Gerardo Rodriguez-Albizu*, Diaz Reus & Targ, LLP

Federal prosecutors now have a tougher road to plow when seeking to convict a white-collar defendant under the federal money laundering statute, 18 U.S.C. § 1956.  In a recent decision, the Sixth Circuit Court of Appeals held that in order to convict the accused of money laundering, the government must prove that the accused intended to launder funds in the given transaction.  Simply demonstrating that a defendant structured a given transaction to conceal illicit gains no longer suffices.

“[M]oney laundering is a different animal than fraud,” said the Court in reversing the money laundering convictions against Roger Faulkenberry – one of the masterminds behind the $2.5 billion National Century Financial fraud that unraveled in 2002.  At trial, the government proved that Faulkenberry structured certain transactions to conceal ill-gotten gains.  But while Faulkenberry’s case was pending on appeal, the U.S. Supreme Court rendered its decision in Cuellar v. United States, 128 S.Ct. 1994 (2008).  There, the Court interpreted the term “designed,” as utilized in the money laundering statute’s provision which criminalizes the transportation (as opposed to a transaction), to require the government to prove that the purpose of the transportation was to conceal illicit funds.  Thus, after Cuellar, “the ultimate question under the [money laundering] statute is one of purpose, not structure.”

The Sixth Circuit sympathized with the government, noting that the convictions were earned under a different state of the law as it stood on appeal.  But the fact remained that post-Cuellar, the government must prove that when Faulkenberry transferred new investor funds into an improper account, he intended to conceal the source of the money.  The government failed to carry its burden of proof in this regard.  Because “[m]oney in motion does not necessarily equal money laundering,” Faulkenberry’s convictions for money laundering were reversed.

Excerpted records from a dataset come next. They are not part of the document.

(* ===== verification/Dri2Safe.v ===== *)
(** * DRI2: buffers, events and timers are owned

    Every function of amdgpu_dri2.c respects the ownership invariant of DriState.v
    and keeps the event queue well-formed, whatever runs in between. *)
From stdpp Require Import strings.
From S2P Require Import Prelude Modes Region World Video Fb DriState Queue Bo PixmapFb Crtc Keeps Scanout Modeset.
From S2P Require Import Flip Present Dri2.

(** ** What leaves the DRI state alone *)
Section Leaves.
Context `{env : Env} `{srv : XServer}.

Lemma read_slot_leaves s : leaves w_dri (read_slot s).
Proof. destruct s; unfold read_slot; leaves_auto. Qed.
Lemma write_slot_leaves s v : leaves w_dri (write_slot s v).
Proof. destruct s; unfold write_slot; leaves_auto. Qed.
#[local] Hint Resolve read_slot_leaves write_slot_leaves : leaves.
Lemma fb_reference_leaves s n : leaves w_dri (drmmode_fb_reference s n).
Proof. unfold drmmode_fb_reference. leaves_auto. Qed.
Lemma get_priv_leaves pix : leaves w_dri (get_priv pix).
Proof. unfold get_priv. leaves_auto. Qed.
Lemma set_priv_leaves pix v : leaves w_dri (set_priv pix v).
Proof. unfold set_priv. leaves_auto. Qed.
Lemma bo_unmap_leaves bo : leaves w_dri (amdgpu_bo_unmap bo).
Proof. unfold amdgpu_bo_unmap. leaves_auto. Qed.
#[local] Hint Resolve fb_reference_leaves get_priv_leaves set_priv_leaves bo_unmap_leaves : leaves.
Lemma bo_unref_leaves bo : leaves w_dri (amdgpu_bo_unref bo).
Proof. unfold amdgpu_bo_unref. leaves_auto. Qed.
Lemma bo_ref_leaves bo : leaves w_dri (amdgpu_bo_ref bo).
Proof. unfold amdgpu_bo_ref. leaves_auto. Qed.
#[local] Hint Resolve bo_unref_leaves bo_ref_leaves : leaves.
Lemma set_pixmap_bo_leaves pix bo : leaves w_dri (amdgpu_set_pixmap_bo pix bo).
Proof. unfold amdgpu_set_pixmap_bo. leaves_auto. Qed.
Lemma drop_pixmap_leaves pix freed : leaves w_dri (drop_pixmap pix freed).
Proof. unfold drop_pixmap. leaves_auto. Qed.
#[local] Hint Resolve set_pixmap_bo_leaves drop_pixmap_leaves : leaves.
Lemma get_bo_leaves pix : leaves w_dri (amdgpu_get_pixmap_bo pix).
Proof. unfold amdgpu_get_pixmap_bo. leaves_auto. Qed.
#[local] Hint Resolve get_bo_leaves : leaves.
Lemma fbDestroyPixmap_leaves pix : leaves w_dri (fbDestroyPixmap pix).
Proof. unfold fbDestroyPixmap. leaves_auto. Qed.
#[local] Hint Resolve fbDestroyPixmap_leaves : leaves.
Lemma dixDestroyPixmap_leaves pix : leaves w_dri (dixDestroyPixmap pix).
Proof. unfold dixDestroyPixmap, amdgpu_glamor_destroy_pixmap, amdgpu_pixmap_destroy. leaves_auto. Qed.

[*] Gerardo Rodriguez-Albizu is an associate at Diaz Reus & Targ, LLP’s Miami office where he concentrates his practice on international litigation, arbitration, and white-collar criminal defense.  For more information about the author visit http://www.diazreus.com.

2 thoughts on “Proving Money Laundering Just Got Tougher

  1. Jeff

    This case provides at least some reassurance to counterbalance the general fear that poorly drafted criminal statutes result in overcriminalization. Obviously, an unclear criminal statute is not ideal. But, in many cases (as in this one, perhaps), defendants can leverage a statute’s lack of clarity to avoid conviction. We address related issues in our blog, Crime in the Suites, as they pertain to the recent study published by The Heritage Foundation and the NACDL. See http://crimeinthesuites.com/has-congress-eroded-the-intent-requirement-in-criminal-law-2/; and
    http://crimeinthesuites.com/heritage-nacdl-session-weighs-in-on-criminal-intent/.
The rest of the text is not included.